The Impact of Artificial Intelligence on Higher Education
Artificial Intelligence (AI) has already made an impression on higher education. And like businesses in many industries, educators and administrators are cautiously evaluating the pros and cons of AI applications.
There are at least two main areas in the Higher Ed. space where AI can substantially improve business processes and academics. Before we look at some of the ground-breaking technology in the classroom, let’s consider how AI can streamline the business of running a college or university.
AI and Higher Education Workflows
AI can bring about significant changes to how administrative processes are handled at higher Ed institutions. The objective of AI improvements is a better experience for applicants and students and cost savings that we hope will be reallocated to the classrooms or passed on to students and their families.

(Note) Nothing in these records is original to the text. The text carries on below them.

(* ===== verification/WriteHandleOps.v ===== *)
(** * The operations of a write handle

    Taking a guard, reclaiming a leaked value and dropping the handle and the core
    (write.rs and core/mod.rs), over the invariant of the two maps.  Each runs
    after [synchronize] has returned, when no reader looks at the writer's map. *)

From Stdlib Require Import ZArith Lia.
From stdpp Require Import base tactics option numbers list gmap sets.
From S2P Require Import Prelude Store Aliasing HashMap Write Oplog WriteInv WriteOps.

Section WriteHandleOps.
Context {K V S M : Type} `{Countable K} `{!HashMap K entry S M} `{!HashMapLaws K entry S M}.
#[local] Abbreviation st := (store K V M).
Implicit Types (s : st) (i b : MapIndex) (L : list loc).

(** Two stores with the same content and the same values below it look the same. *)
Lemma view_ext i j s s' :
  content i s' = content j s ->
  (forall a, a ∈ map_values (content j s) -> cells (values s') !! a = cells (values s) !! a) ->
  view i s' = view j s.
Proof.
  intros Hc Hv. apply map_eq. intros k. rewrite !view_lookup, Hc.
  destruct (content j s !! k) as [e|] eqn:Hk; simpl; [|done].
  apply Hv, elem_of_map_values. exists k, e.1. by destruct e.
Qed.

(** ** [WriteHandle::guard] *)

Lemma flush_alive b g L s :
  log_inv b g L s ->
  exists s', flush_operations (S := S) b s = Ok (tt, s') /\ synced L s' /\
    (forall i, content i s' = content (other b) s /\ view i s' = view (other b) s) /\
    (forall a, a ∈ L -> cells (values s') !! a = cells (values s) !! a).
Proof.
  intros HI. destruct (flush_operations_spec b g L s HI) as (t & Ht & Hf).
  destruct (flushed_synced b g L s t HI Ht) as (Hs & Hc & Hv).
  eexists. split_and!; [exact Hf|exact Hs| |].
  - intros i. split; [apply Hc|]. apply view_ext; [apply Hc|]. intros a Ha. apply Hv. set_solver.
  - intros a Ha. apply Hv. set_solver.
Qed.

Lemma flush_spec b g L s :
  log_inv b g L s ->
  exists s',
    flush_operations (S := S) b s = Ok (tt, s') /\
    synced L s' /\
    (forall i, view i s' = view (other b) s) /\
    forall a, a ∈ L -> cells (values s') !! a = cells (values s) !! a.
Proof.
  intros HI. destruct (flush_alive b g L s HI) as (s' & Hf & Hs & Hc & Hv).
  exists s'. split_and!; try done. intros i. apply Hc.
Qed.

Lemma guard_spec b g L s uid :
  log_inv b g L s ->
  exists s',
    guard (S := S) b uid s = Ok (mkWriteGuard b uid, s') /\
    synced L s' /\
    (forall i, view i s' = view (other b) s) /\
    forall a, a ∈ L -> cells (values s') !! a = cells (values s) !! a.
Proof.
  intros HI. destruct (flush_spec b g L s HI) as (s' & Hf & Hrest).
  exists s'. split; [|done]. unfold guard, sbind. by rewrite Hf.
Qed.

(** ** [WriteHandle::reclaimer] *)

Lemma reclaim_spec b g L s uid l :
  log_inv b g (leaked_value l :: L) s -> uid = leaked_uid l ->
  exists x s',
    cells (values s) !! leaked_value l = Some x /\
    reclaim uid l s = Ok (x, s') /\
    log_inv b g L s' /\ view (other b) s' = view (other b) s /\
    maps s' = maps s /\ operations s' = operations s /\
    forall a, a <> leaked_value l -> cells (values s') !! a = cells (values s) !! a.
Proof.
  intros HI Huid. set (v := leaked_value l).
  pose proof (li_values _ _ _ _ HI) as Hnd. fold v in HI, Hnd.
  assert (v ∉ map_values (content (other b) s) ++ dead_values g ++ L /\
    NoDup (map_values (content (other b) s) ++ dead_values g ++ L)) as [Hv Hnd'].
  { apply NoDup_cons. by rewrite app_assoc, Permutation_middle, <- app_assoc. }
  assert (is_Some (cells (values s) !! v)) as [x Hx].
  { apply (li_values_alive _ _ _ _ HI). set_solver. }
  exists x, (set_values (heap_delete [v] (values s)) s).
  assert (forall a, a <> v -> delete v (cells (values s)) !! a = cells (values s) !! a) as Hother.
  { intros a Ha. by rewrite lookup_delete_ne. }
  split_and!; try done.
  - unfold reclaim. rewrite decide_True by done. unfold own_value.
    fold v. by rewrite (Alias_into_owned_alive _ _ _ Hx).
  - destruct HI as [? ? ? ? _ Hva ? ?]. constructor; try done.
    + intros a. simpl. destruct (decide (a = v)) as [->|Hne].
      * rewrite lookup_delete_eq. split; [by intros [? ?]|done].
      * rewrite Hother by done. rewrite Hva. set_solver.
    + by apply heap_delete_wf.
  - apply view_ext; [done|]. intros a Ha. simpl. apply Hother. set_solver.
Qed.

Lemma reclaim_mismatch uid l s : uid <> leaked_uid l -> reclaim (K := K) (M := M) (V := V) uid l s = Panic.
Proof. intros Hne. unfold reclaim. by rewrite decide_False. Qed.

(** ** Dropping the handle and the core *)

Lemma drop_entries_spec (es : list (K * entry)) s :
  NoDup (es.*2.*1) -> keys_alive (es.*2.*1) s ->
  NoDup (es.*2.*2) -> values_alive (es.*2.*2) s ->
  drop_entries es s
  = Ok (tt, set_keys (heap_delete (es.*2.*1) (keys s))
              (set_values (heap_delete (es.*2.*2) (values s)) s)).
Proof.
  revert s. induction es as [|[k [a v]] es IH]; intros s Hnk Hk Hnv Hv; simpl in *.
  { rewrite !heap_delete_nil. by destruct s. }
  apply NoDup_cons in Hnk as [Ha Hnk]. apply NoDup_cons in Hnv as [Hv' Hnv].
  unfold sbind. rewrite drop_key_ok by (apply Hk; set_solver). cbn [rbind].
  rewrite drop_value_ok by (apply Hv; set_solver). cbn [rbind].
  rewrite IH; try done.
  - intros x Hx. simpl. rewrite lookup_delete_ne by (intros ->; done). apply Hk. set_solver.
  - intros x Hx. simpl. rewrite lookup_delete_ne by (intros ->; done). apply Hv. set_solver.
Qed.

Lemma drop_core_spec b L s :
  synced L s ->
  exists s', drop_core (S := S) b s = Ok (tt, s') /\
    cells (keys s') = ∅ /\
    (forall a, a ∈ L -> cells (values s') !! a = cells (values s) !! a) /\
    (forall a, is_Some (cells (values s') !! a) <-> a ∈ L).
Proof.
  intros Hs. pose proof (synced_log_inv L b s Hs) as HI.
  pose proof (hm_drain_spec (map_at (other b) (maps s))) as [Hes _].
  fold (content (other b) s) in Hes.
  unfold drop_core, sbind, get_map, gets. cbn [rbind].
  destruct (hm_drain (map_at (other b) (maps s))) as [es t]. simpl in Hes.
  unfold put_map, modify. cbn [rbind].
  assert (es.*2.*1 ≡ₚ map_keys (content (other b) s)) as Hk by (unfold map_keys; by rewrite Hes).
  assert (es.*2.*2 ≡ₚ map_values (content (other b) s)) as Hv by (unfold map_values; by rewrite Hes).
  destruct HI as [_ Hnk Hka _ Hnv Hva _ _]. simpl in *. rewrite app_nil_r in Hnk.
  apply NoDup_app in Hnv as (Hnv & Hdis & _).
  rewrite drop_entries_spec.
  - eexists. split_and!; [done| | |].
    + simpl. apply map_eq. intros a. rewrite lookup_delete_all, lookup_empty.
      case_decide as Ha; [done|]. rewrite Hk in Ha.
      destruct (cells (keys s) !! a) eqn:Hc; [|done]. destruct Ha.
      specialize (Hka a). rewrite Hc, app_nil_r in Hka. apply Hka. eauto.
    + intros a Ha. simpl. rewrite lookup_delete_all. rewrite decide_False; [done|].
      rewrite Hv. intros Ha'. by eapply Hdis.
    + intros a. simpl. rewrite lookup_delete_all. case_decide as Ha; rewrite Hv in Ha.
      * split; [by intros [? ?]|]. intros ?. by destruct (Hdis a Ha).
      * rewrite Hva. set_solver.
  - by rewrite Hk.
  - intros a Ha. rewrite Hk in Ha. simpl. apply Hka. rewrite app_nil_r. done.
  - by rewrite Hv.
  - intros a Ha. rewrite Hv in Ha. simpl. apply Hva. set_solver.
Qed.
End WriteHandleOps.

Some schools already use AI-based programs to review college admission applications. At a high level, applications are being scanned for certain qualifications. AI admissions apps can easily handle such a task. Once a student is accepted, similar programs can process student information and financial data to provide scholarship and loan opportunities that easily and efficiently deliver a complete individual tuition package to each student.
Student support is being handled by helpdesk bots at some universities and colleges. The bots can handle questions on technology support, campus information, and other questions that do not need the assistance of a “live” person.
Dynamic Learning Scenarios
Beyond administrative tasks, some schools are bringing AI to the classroom. Here are a few examples of AI's creative ways impacting the learning experience.
Rensselaer Polytechnic Institute partnered with IBM to create a cognitive immersive room where students can practice Mandarin in an environment that makes them feel like they are in China. The room uses natural language processing, speech to text, and movement tracking to create these experiences.
AI teaching assistants have been used at Georgia Tech for a few years now in an undergraduate computing course. The AI TA, better known as Jill Watson, answered student questions. In many cases, the students couldn’t tell that Jill wasn’t a person. Watch the video to learn more about the students’ experience with Jill.
Harvard Business School uses DataRobot, a third-party platform that creates complex predictive models for business data analytics. Some data science courses focus on critical thinking from data-rich information, leaving the bot's intricacies of creating a difficult data model.
Carnegie Mellon uses an AI conversational agent called Evorus to improve computer science student groups as they collaborate on software development. The agent detects positive and negative behaviors within the group and intervenes to steer members to overcome hurdles.
A Cornell University professor developed a program for math teachers using AI to determine how students arrived at incorrect answers. The program can backtrack the student's path in complex mathematical calculations. This allows the professor to explain where the student made the error.
The links are provided for more information on each school’s initiative. Many of these examples work with personalized learning AI algorithms that deliver specific content to meet student's curriculum needs, aptitudes, and interests. Imagine providing individualized learning at a cost lower than what students are paying today. Let’s hope this is a reality in the not-too-distant future.